E Ele “foi de novo, pela segunda vez, e orou dizendo: meu Pai se não é possível
passar de mim este cálice, sem que eu o beba, faça-se a tua vontade” (verso
44). “E deixando-os de novo foi e orou pela terceira vez, dizendo as mesmas palavras”(verso
44).
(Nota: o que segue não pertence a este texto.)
(* ===== verification/SpikeFile.v ===== *)
(** * Files of the host (spike_interface/spike_file.c)

    The table of host files with its reference counters.  The emulator behind
    [frontend_syscall] is the class [Frontend]: what each call returns, what it
    stores, and how it changes the state [H] of the host.  A pointer to entry [i]
    of [spike_files] is the number [i + 1]; NULL is 0, and the error pointers
    [ERR_PTR(e)] are the negative numbers [e]. *)
From S2P Require Import Prelude.

Definition MAX_SPIKE_FILES : nat := 128.
Definition MAX_FDS : nat := 128.
Definition ENOMEM : Z := 12.
Definition INIT_FILE_REF : Z := 3.
Definition AT_FDCWD : Z := -100.
Definition SEEK_SET : Z := 0.
Definition SEEK_CUR : Z := 1.

Record spike_file : Type := mkSpikeFile { kfd : Z; refcnt : Z }.

(** The fields of [struct stat] that the kernel uses. *)
Record stat : Type := mkHostStat { st_ino : Z; st_mode : Z; st_nlink : Z; st_size : Z; st_blocks : Z }.

Class Frontend (H : Type) : Type := {
  host_openat : Z -> list Z -> Z -> Z -> H -> Z * H;
  host_close : Z -> H -> H;
  host_read : Z -> Z -> H -> Z * list Z * H;
  host_pread : Z -> Z -> Z -> H -> Z * list Z * H;
  host_write : Z -> list Z -> H -> Z * H;
  host_lseek : Z -> Z -> Z -> H -> Z * H;
  host_fstat : Z -> H -> Z * stat * H;
  host_getmainvars : Z -> H -> Z * list Z * H
}.

Record spike (H : Type) : Type := mkSp { spike_files : list spike_file; spike_fds : list Z; host : H }.
Arguments mkSp {H}. Arguments spike_files {H}. Arguments spike_fds {H}. Arguments host {H}.

Section SpikeFile.
Context {H : Type} `{Frontend H}.
#[local] Notation SM := (M (spike H)).

Definition set_files (v : list spike_file) (s : spike H) : spike H := mkSp v (spike_fds s) (host s).
Definition set_fds (v : list Z) (s : spike H) : spike H := mkSp (spike_files s) v (host s).
Definition set_host (v : H) (s : spike H) : spike H := mkSp (spike_files s) (spike_fds s) v.

(** A call of the host. *)
Definition call {A} (f : H -> A * H) : SM A := fun s => let '(a, h) := f (host s) in Ret a (set_host h s).

(** Dereferencing a [spike_file_t *]. *)
Definition get_file (f : Z) : SM spike_file :=
  fun s => if f <=? 0 then Stop (Fault f) s else
           match spike_files s !! Z.to_nat (f - 1) with
           | Some x => Ret x s
           | None => Stop (Fault f) s
           end.
Definition put_file (f : Z) (x : spike_file) : SM unit :=
  modify (fun s => set_files (<[Z.to_nat (f - 1) := x]> (spike_files s)) s).

Definition spike_file_stat (f : Z) : SM (Z * stat) := let* x := get_file f in call (host_fstat (kfd x)).

(** [refcnt] is a [uint32]. *)
Definition spike_file_decref (f : Z) : SM unit :=
  let* x := get_file f in
  put_file f (mkSpikeFile (kfd x) (u32 (refcnt x - 1))) ;;;
  when (refcnt x =? 2)
    (put_file f (mkSpikeFile (kfd x) 0) ;;;
     call (fun h => (tt, host_close (kfd x) h))).

Definition spike_file_incref (f : Z) : SM unit :=
  let* x := get_file f in
  put_file f (mkSpikeFile (kfd x) (u32 (refcnt x + 1))) ;;;
  check (refcnt x <=? 0) (Panic "kassert(prev > 0)").

(** [spike_fds[kfd]] *)
Definition get_fd (i : Z) : SM Z :=
  fun s => if i <? 0 then Stop (UB "spike_fds out of range") s else
           match spike_fds s !! Z.to_nat i with
           | Some f => Ret f s
           | None => Stop (UB "spike_fds out of range") s
           end.
Definition put_fd (i f : Z) : SM unit := modify (fun s => set_fds (<[Z.to_nat i := f]> (spike_fds s)) s).

Definition spike_file_close (f : Z) : SM Z :=
  if f =? 0 then ret (-1) else
  let* x := get_file f in
  let* old := get_fd (kfd x) in
  when (old =? f) (put_fd (kfd x) 0) ;;;
  spike_file_decref f ;;;
  if negb (old =? f) then ret (-1) else
  spike_file_decref f ;;;
  ret 0.

Definition spike_file_write (f : Z) (buf : list Z) : SM Z := let* x := get_file f in call (host_write (kfd x) buf).

Fixpoint first_free (l : list spike_file) (i : nat) : option nat :=
  match l with [] => None | x :: l' => if refcnt x =? 0 then Some i else first_free l' (S i) end.

Definition spike_file_get_free : SM Z :=
  let* s := get in
  match first_free (spike_files s) 0 with
  | Some i =>
      let f := Z.of_nat i + 1 in
      let* x := get_file f in
      put_file f (mkSpikeFile (kfd x) INIT_FILE_REF) ;;;
      ret f
  | None => ret 0
  end.

Fixpoint first_null (l : list Z) (i : nat) : option nat :=
  match l with [] => None | f :: l' => if f =? 0 then Some i else first_null l' (S i) end.

Definition spike_file_dup (f : Z) : SM Z :=
  let* s := get in
  match first_null (spike_fds s) 0 with
  | Some i => put_fd (Z.of_nat i) f ;;; spike_file_incref f ;;; ret (Z.of_nat i)
  | None => ret (-1)
  end.

(** stdin, stdout and stderr. *)
Definition init_std (i : Z) : SM unit :=
  let* f := spike_file_get_free in
  let* x := get_file f in
  put_file f (mkSpikeFile i (refcnt x)) ;;;
  let* _ := spike_file_dup f in
  ret tt.
Definition spike_file_init : SM unit := init_std 0 ;;; init_std 1 ;;; init_std 2.

Definition spike_file_openat (dirfd : Z) (fn : list Z) (flags mode : Z) : SM Z :=
  let* f := spike_file_get_free in
  if f =? 0 then ret (- ENOMEM) else
  let* r := call (host_openat dirfd fn flags mode) in
  if 0 <=? r then
    let* x := get_file f in
    put_file f (mkSpikeFile (i32 r) (refcnt x)) ;;;
    ret f
  else spike_file_decref f ;;; ret r.

Definition spike_file_open (fn : list Z) (flags mode : Z) : SM Z := spike_file_openat AT_FDCWD fn flags mode.

Definition spike_file_pread (f size offset : Z) : SM (Z * list Z) :=
  let* x := get_file f in call (host_pread (kfd x) size offset).
Definition spike_file_read (f size : Z) : SM (Z * list Z) := let* x := get_file f in call (host_read (kfd x) size).
Definition spike_file_lseek (f ptr dir : Z) : SM Z := let* x := get_file f in call (host_lseek (kfd x) ptr dir).

(** The retry loop of the compare-and-swap succeeds at once on one hart. *)
Definition spike_file_get (fd : Z) : SM Z :=
  if (fd <? 0) || (Z.of_nat MAX_FDS <=? fd) then ret 0 else
  let* f := get_fd fd in
  if f =? 0 then ret 0 else
  let* x := get_file f in
  if refcnt x =? 0 then ret 0 else
  put_file f (mkSpikeFile (kfd x) (u32 (refcnt x + 1))) ;;;
  ret f.

(** ** What opening and closing do to the table *)

Definition free_files (l : list spike_file) : nat := length (filter (fun x => refcnt x = 0) l).

Lemma first_free_spec l i j :
  first_free l i = Some j ->
  exists x, (i <= j)%nat /\ l !! (j - i)%nat = Some x /\ refcnt x = 0.
Proof.
  revert i. induction l as [|x l IH]; intros i Hf; cbn in Hf; [done|].
  destruct (Z.eqb_spec (refcnt x) 0) as [E|E].
  - simplify_eq. exists x. rewrite Nat.sub_diag. done.
  - destruct (IH _ Hf) as (y & Hle & Hy & Hz). exists y. split; [lia|].
    replace (j - i)%nat with (S (j - S i)) by lia. done.
Qed.

Lemma free_files_take l i x y :
  l !! i = Some x -> refcnt x = 0 -> refcnt y <> 0 -> S (free_files (<[i := y]> l)) = free_files l.
Proof.
  unfold free_files. revert i. induction l as [|z l IH]; intros [|i] Hl Hx Hy; cbn in Hl; try done; cbn [insert list_insert].
  - simplify_eq. rewrite !filter_cons. by rewrite decide_False, decide_True.
  - specialize (IH i Hl Hx Hy). rewrite !filter_cons. destruct (decide (refcnt z = 0)); [cbn [length]; f_equal|]; exact IH.
Qed.

(** a host file is never given back. Opening a file that the host has takes
    a free entry of the table; closing it again returns -1, does not close the
    file on the host and leaves the entry taken: every open and close costs one
    of the 128 entries. *)
Theorem spike_close_leaks (s : spike H) fn flags mode i fd h :
  first_free (spike_files s) 0 = Some i -> host_openat AT_FDCWD fn flags mode (host s) = (fd, h) ->
  0 <= fd < 2 ^ 31 -> (exists g, spike_fds s !! Z.to_nat fd = Some g /\ g <> Z.of_nat i + 1) ->
  exists s1 s2, spike_file_open fn flags mode s = Ret (Z.of_nat i + 1) s1 /\
    spike_file_close (Z.of_nat i + 1) s1 = Ret (-1) s2 /\ host s2 = h /\
    S (free_files (spike_files s2)) = free_files (spike_files s) /\
    spike_files s2 !! i = Some (mkSpikeFile fd 2).
Proof.
  intros Hf Ho [Hfd Hm] (g & Hg & Hne). destruct (first_free_spec _ _ _ Hf) as (x & _ & Hx & Hr).
  rewrite Nat.sub_0_r in Hx. pose proof (lookup_lt_Some _ _ _ Hx) as Hlt.
  set (f := Z.of_nat i + 1). assert (Hi : Z.to_nat (f - 1) = i) by lia.
  assert (Hf0 : (f <=? 0) = false) by lia. assert (Hf1 : (f =? 0) = false) by lia.
  assert (Hget : forall l y (s' : spike H), spike_files s' = <[i := y]> l -> (i < length l)%nat -> get_file f s' = Ret y s').
  { intros l y s' El Hil. unfold get_file. rewrite Hf0, Hi, El. by rewrite list_lookup_insert_eq. }
  set (s1 := set_host h (set_files (<[i := mkSpikeFile fd 3]> (<[i := mkSpikeFile (kfd x) 3]> (spike_files s))) s)).
  set (s2 := set_files (<[i := mkSpikeFile fd 2]> (spike_files s1)) s1).
  exists s1, s2.
  assert (El : forall a b l, <[i:=a]> (<[i:=b]> l) = <[i:=a]> (l : list spike_file)) by (intros; apply list_insert_insert_eq).
  split; [|split; [|split; [done|split]]].
  - unfold spike_file_open, spike_file_openat, spike_file_get_free, bind, get, get_file, put_file, modify, ret, call.
    rewrite Hf. fold f. rewrite Hf0, Hi, Hx. cbn [kfd]. rewrite Hf1. cbn [host set_files]. rewrite Ho.
    rewrite (proj2 (Z.leb_le 0 fd) Hfd), i32_small by lia. cbn [spike_files set_host set_files]. by rewrite Hf0, Hi, list_lookup_insert_eq by done.
  - unfold spike_file_close. rewrite Hf1. unfold bind at 1.
    rewrite (Hget (<[i := mkSpikeFile (kfd x) 3]> (spike_files s)) (mkSpikeFile fd 3)) by (done || rewrite length_insert; done).
    unfold bind at 1, get_fd. cbn [kfd]. rewrite (proj2 (Z.ltb_ge fd 0) Hfd). cbn [spike_fds s1 set_host set_files]. rewrite Hg.
    rewrite (proj2 (Z.eqb_neq g f)) by done. cbn [when negb]. unfold bind at 1, ret at 1. unfold bind at 1, spike_file_decref.
    unfold bind at 1. rewrite (Hget (<[i := mkSpikeFile (kfd x) 3]> (spike_files s)) (mkSpikeFile fd 3)) by (done || rewrite length_insert; done).
    unfold bind, put_file, modify. cbn [refcnt kfd Z.eqb Pos.eqb when]. rewrite Hi. done.
  - cbn [spike_files s2 s1 set_files set_host]. rewrite !El. by apply (free_files_take _ _ x).
  - cbn [spike_files s2 s1 set_files set_host]. by rewrite list_lookup_insert_eq by (rewrite !length_insert; done).
Qed.

End SpikeFile.

(** A host with one file: every open of it yields descriptor 7. *)
#[local] Instance tiny_host : Frontend (list Z) := {|
  host_openat _ _ _ _ h := (7, h);
  host_close fd h := fd :: h;
  host_read _ _ h := (0, [], h);
  host_pread _ _ _ h := (0, [], h);
  host_write _ l h := (Z.of_nat (length l), h);
  host_lseek _ _ _ h := (0, h);
  host_fstat _ h := (0, mkHostStat 1 32768 1 0 0, h);
  host_getmainvars _ h := (0, [], h)
|}.
Definition spike0 : spike (list Z) :=
  mkSp (replicate MAX_SPIKE_FILES (mkSpikeFile (-1) 0)) (replicate MAX_FDS 0) [].
Definition spike1 : spike (list Z) := final (spike_file_init spike0).

Lemma spike_close_leaks_witness :
  exists s1 s2, spike_file_open [97] 2 0 spike1 = Ret 4 s1 /\ spike_file_close 4 s1 = Ret (-1) s2 /\ host s2 = [] /\
    free_files (spike_files s2) = 124%nat.
Proof.
  destruct (spike_close_leaks spike1 [97] 2 0 3 7 []) as (s1 & s2 & E1 & E2 & Hh & Hn & _).
  - reflexivity.
  - reflexivity.
  - lia.
  - exists 0. split; [reflexivity|lia].
  - exists s1, s2. split; [exact E1|]. split; [exact E2|]. split; [exact Hh|]. apply eq_add_S. rewrite Hn. reflexivity.
Defined.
Então, Ele se levantou e passou com tranquilidade e dignidade incomparável
através de todos os horrores desta hora; as dilacerações do chicote romano, por
causa dos quais, algumas vezes o criminoso morria; a escarnecedora coroa de
espinhos, a obscenidade dos soldados, os escarros sobre Ele, as batidas em seu
rosto, a forma em que o zombaram ajoelhando diante Dele, os interrogatórios
diante de Pilatos, a quem Ele disse mansamente: “Nenhuma autoridade teria sobre
mim, se do céu não te fosse dada” (João 19:11).
Quão majestosamente humilde contemplamos sua Pessoa
através destas cenas! Todavia, isto era apenas preliminar, era somente a
antecipação do sofrimento pelo pecado e no qual ele deveria entrar ainda.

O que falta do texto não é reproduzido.